(** [a] goes, [b] changes, [c] comes. *)
Definition first : SemanticSnapshotV1 := snapshot_of [node "a" 1; node "b" 2].
Definition second : SemanticSnapshotV1 := snapshot_of [node "b" 3; node "c" 4].

Example diff_patches_witness :
  exists d, diff id1 first second {| detect_moves := false |} = Ok d /\ length (operations d) = 3%nat /\
  patch (operations d) (view first) "c" = Some (payload 4).
Proof.
  destruct (diff id1 first second {| detect_moves := false |}) as [d|] eqn:E; [|vm_compute in E; discriminate E].
  destruct (diff_patches id1 first second {| detect_moves := false |} d eq_refl E) as [Hpatch _].
  exists d. split; [reflexivity|]. split.
  - vm_compute in E. injection E as <-. reflexivity.
  - rewrite Hpatch. vm_compute. reflexivity.
Defined.

Example diff_empty_iff_witness :
  exists d, diff id1 first first default_policy = Ok d /\ operations d = [].
Proof.
  destruct (diff id1 first first default_policy) as [d|] eqn:E; [|vm_compute in E; discriminate E].
  exists d. split; [reflexivity|]. apply (diff_empty_iff id1 first first default_policy d E).
  split; [intros x; exact eq_refl|exact eq_refl].
Defined.
End SemanticWitness.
══════════
▶ [Try it] Reproduce the data above in full, keeping it exactly the same.

▶ [Expected answer]
(** [a] goes, [b] changes, [c] comes. *)
Definition first : SemanticSnapshotV1 := snapshot_of [node "a" 1; node "b" 2].
Definition second : SemanticSnapshotV1 := snapshot_of [node "b" 3; node "c" 4].

Example diff_patches_witness :
  exists d, diff id1 first second {| detect_moves := false |} = Ok d /\ length (operations d) = 3%nat /\
  patch (operations d) (view first) "c" = Some (payload 4).
Proof.
  destruct (diff id1 first second {| detect_moves := false |}) as [d|] eqn:E; [|vm_compute in E; discriminate E].
  destruct (diff_patches id1 first second {| detect_moves := false |} d eq_refl E) as [Hpatch _].
  exists d. split; [reflexivity|]. split.
  - vm_compute in E. injection E as <-. reflexivity.
  - rewrite Hpatch. vm_compute. reflexivity.
Defined.

Example diff_empty_iff_witness :
  exists d, diff id1 first first default_policy = Ok d /\ operations d = [].
Proof.
  destruct (diff id1 first first default_policy) as [d|] eqn:E; [|vm_compute in E; discriminate E].
  exists d. split; [reflexivity|]. apply (diff_empty_iff id1 first first default_policy d E).
  split; [intros x; exact eq_refl|exact eq_refl].
Defined.
End SemanticWitness.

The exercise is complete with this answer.